A series in patients undergoing cardiac catheterisation found it affected 1.4% of those having the procedure.[2]

The syndrome is thought to affect up to 25% of those undergoing angiography, although this may just represent a higher-risk population than any inherent risks associated with the procedure.[3] In a postmortem series, using tissue sections from patients who had abdominal aortic aneurysm repair, up to 77% were found to have cholesterol embolisation.

Risk factors[2]

  • Male gender.
  • Age >50 years.
  • Known atherosclerosis.
  • History of hypertension.
  • Smoking.
  • Elevation of C-reactive protein (CRP) before arterial instrumentation.
  • Co-existence of mitral valve annular calcification.

It can uncommonly affect those who develop accelerated atheromatous disease due to dyslipidaemia or other causes of enhanced vascular risk.

The most common embolic source is the aorta, so it tends to cause disruption of blood supply to the visceral organs and lower extremities. The syndrome should be considered as a cause of deteriorating renal function, worsening hypertension, distal ischaemia or sudden-onset multisystem dysfunction after an invasive arterial procedure.

The syndrome can manifest in a myriad of presentations, making diagnosis a challenge.[3] It may directly affect all tissues of the body with the exception of the lungs. However, systemic inflammatory mediators released by cholesterol emboli may affect pulmonary tissues.

Symptoms and signs

Cholesterol embolisation is characterised by a nonspecific acute inflammatory response leading to constitutional symptoms including:[1]

  • Fever.
  • Cachexia.
  • Nonspecific malaise.
  • Myalgia.
  • Acute respiratory distress syndrome (ARDS) due to circulating inflammatory mediators.
  • Hypercatabolic state.

Cholesterol emboli originating in the descending thoracic and abdominal aorta may lead to renal failure, gut ischaemia, and emboli to the skeletal muscles and the skin.
Cholesterol emboli originating in the ascending aorta may in addition cause neurological damage that is typically diffuse and due to small infarcts.

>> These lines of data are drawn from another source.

(* ===== verification/StopFace.v ===== *)
(** * Stopping the daemon: one face

    The invariant [face_inv] of a face that only [Stop] closes (StopModel.v), which
    every move of its goroutines preserves; that its [changeState] is never held up
    while there is room for the event, and how it leaves the face; the number of
    moves a face has left; what of a face never changes, for the hazards; and the
    same for threads and listeners. *)
From S2P Require Import Prelude.
From stdpp Require Import relations.
From S2P Require Import Packet Fw Text NetAddr Uri Transport Sockets Shutdown StopModel.

(** ** One face *)

(** How often an action is still to be done. *)
Definition same (a b : action) : bool :=
  match a, b with
  | TestState, TestState | SetDown, SetDown | PutHasQuit, PutHasQuit | PutShouldQuit, PutShouldQuit
  | CloseConn, CloseConn | TellService, TellService | RemoveFace, RemoveFace => true
  | _, _ => false
  end.
Fixpoint owed (a : action) (c : list action) : nat :=
  match c with [] => 0 | b :: c => Nat.b2n (same a b) + owed a c end.

(** What is left of the first call, which is the one of [Stop]. *)
Definition first_call (f : OpenFace) : list action := default (close_script (of_kind f)) (calls f !! 0).

(** A transport over a connection, and one that opens it again. *)
Definition reads_connection (k : TransportKind) : bool := match first_loop k with Reading _ => true | _ => false end.
Definition reopening (t : FaceTransport) : bool := match on_failure t with Redials | Relistens => true | _ => false end.

(** The face of transport [t] that nobody but [Stop] closes. *)
Record face_inv (t : FaceTransport) (f : OpenFace) : Prop := {
  fi_stage : exists n, first_call f = drop n (close_script (kind t));
  fi_kind : of_kind f = kind t;
  fi_base : tbase (of_transport f) = if owed SetDown (first_call f) =? 0 then set_state Down (tbase t) else tbase t;
  fi_closed : reopening t = false -> closed (of_transport f) = reads_connection (kind t) && (owed CloseConn (first_call f) =? 0);
  fi_lost : reopening t = false -> Reading true ∈ readers (loops f) -> reads_connection (kind t) = true /\ owed CloseConn (first_call f) = 0;
  fi_listed : listed f = negb (owed RemoveFace (first_call f) =? 0);
  fi_quit : quitTokens (loops f) + owed PutHasQuit (first_call f) <= 2;
  fi_should : shouldTokens (loops f) + owed PutShouldQuit (first_call f) <= 1;
  fi_service : service (link f) = Listens <-> owed TellService (first_call f) <> 0;
  fi_quiet : hangups f = false /\ (reopening t = true -> dials f = true);
  fi_late : calls f <> [] -> Forall (fun l => (l = [] \/ l = close_script (kind t)) /\ owed SetDown (first_call f) = 0) (tail (calls f)) }.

Dermatological manifestations (most commonly livedo reticularis and blue toe syndrome) are usually confined to the lower extremities but may extend to the abdomen and the chest.

  • FBC reveals leukocytosis in some cases but is nonspecific.
  • Eosinophilia (found in early days in 80% patients).[2]
  • U&Es nearly always show varying degrees of elevated urea and creatinine.
  • Creatine kinase, cardiac enzymes, LFTs and amylase may be elevated.
  • Urine microscopy shows hyaline casts and eosinophils (strongly suggestive of the diagnosis).
  • Urinalysis may show microscopic haematuria and proteinuria.
  • Elevated CRP before arterial instrumentation is a useful predictive factor with an odds ratio of 4.6.[2]
  • Indicators of an excess of inflammatory mediators may be suggested by elevation of ESR, CRP, rheumatoid factor and antinuclear antibodies. Low complement levels may be found.
  • Angiography may be considered to look for other causes of vascular compromise and is also a cause of the condition.
  • Transoesophageal echocardiography, helical CT angiography and MRI angiography may detect unstable atheromatous disease in the aorta and suggest the diagnosis in conjunction with typical features.
  • Tissue biopsy (particularly of the kidney) may be utilised to demonstrate cholesterol crystals within affected tissues.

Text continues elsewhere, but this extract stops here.